Economic Conditions Outlook

March 2021


 

 

Welcome to the March issue of ECO, financed by First Horizon Bank, the Knoxville Chamber’s monthly economic outlook analysis.

 

Each month, we provide a varied list of economic indicators with subsequent insight into how the data and information may impact the region. A major component of this work is our monthly survey of businesses in the manufacturing, retail, and service sectors, which we leverage to gauge current economic conditions and gain insights into the economic outlook for the next six months. We also include traditional labor market, housing, sales tax and airport information as well as impromptu information as it becomes available. We hope that ECO – financed by First Horizon Bank will help our regional business community make more informed decisions as they run their businesses.

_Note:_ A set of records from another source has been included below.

(** * rio_tiler.cbers: bounds, metadata and tile for CBERS scenes

    A shallow embedding of [rio_tiler/cbers.py].  The three public functions
    are written in a small writer-and-error monad: the writer part records
    the calls the functions make to their collaborators (raster opens,
    bounds transforms, worker runs), the error part carries Python
    exceptions.  The collaborators that are not part of [cbers.py] (the
    asset store behind [rasterio.open], [transform_bounds], [mercantile] and
    the helpers of [rio_tiler.utils]) are fields of an environment record;
    the choices of the thread pool are read from a scheduler.

    The file has three parts: the embedding of the code, the vocabulary of
    the statements, and the properties with their proofs, which end with
    the statements at a concrete scene; further properties of the code
    follow, with their own concrete instances. *)

From Stdlib Require Import QArith.
From stdpp Require Import gmap strings list fin_maps pretty.

Open Scope string_scope.
Open Scope list_scope.
Set Warnings "-register-all".

(** ** Exceptions and results *)

Inductive exn_class :=
  | IOError
  | TileOutsideBounds
  | ValueError
  | TypeError
  | RuntimeError
  | OtherException (name : string).

Record exn := Raise { exn_cls : exn_class; exn_msg : string }.

Inductive result (A : Type) :=
  | Ok (a : A)
  | Err (e : exn).
Arguments Ok {A} a.
Arguments Err {A} e.

Definition raises {A} (c : exn_class) (r : result A) : Prop :=
  ∃ msg, r = Err (Raise c msg).

(** ** Data *)

(** A bounding box [(left, bottom, right, top)]; in geographic coordinates
    this is [(west, south, east, north)].  Coordinates are rationals: the
    code only passes its floats on and compares them. *)
Record box := Box { left : Q; bottom : Q; right : Q; top : Q }.

Definition list_of_box (b : box) : list Q :=
  [left b; bottom b; right b; top b].

(** What [rasterio.open] yields: the two attributes the code reads. *)
Record dataset := Dataset { crs : string; ds_bounds : box }.

(** The dict returned by [utils.cbers_parse_scene_id]; the code reads only
    its ['key'] entry. *)
Record scene_params := SceneParams { key : string }.

(** n-dimensional arrays as nested lists of pixels. *)
Inductive ndarray :=
  | Px (v : Z)
  | Nd (items : list ndarray).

Economic Survey Results by Industry

Based on the response to the March survey, the current outlook has “improved” and the level of general business activity is split evenly between “improved” and “the same” in the Knoxville region’s manufacturing sector. The forecast for the next six months appears to be mixed.

The month-over-month responses showed “increases” in production, capacity utilization, volume of new orders, number of employees, and average employee workweek. Responses were evenly split between “increase” and “no change” in growth rate of orders, volume of shipments, delivery time, prices paid for raw materials, prices received for finished goods, wages and benefits, and capital expenditures. Unfilled orders were evenly split between “increase” and “decrease” and finished goods inventories were evenly split between “decrease” and “no change”. (February’s month-over-month responses were split across all the items except for prices paid for raw materials, wages and benefits, and average employee workweek which were all “no change”).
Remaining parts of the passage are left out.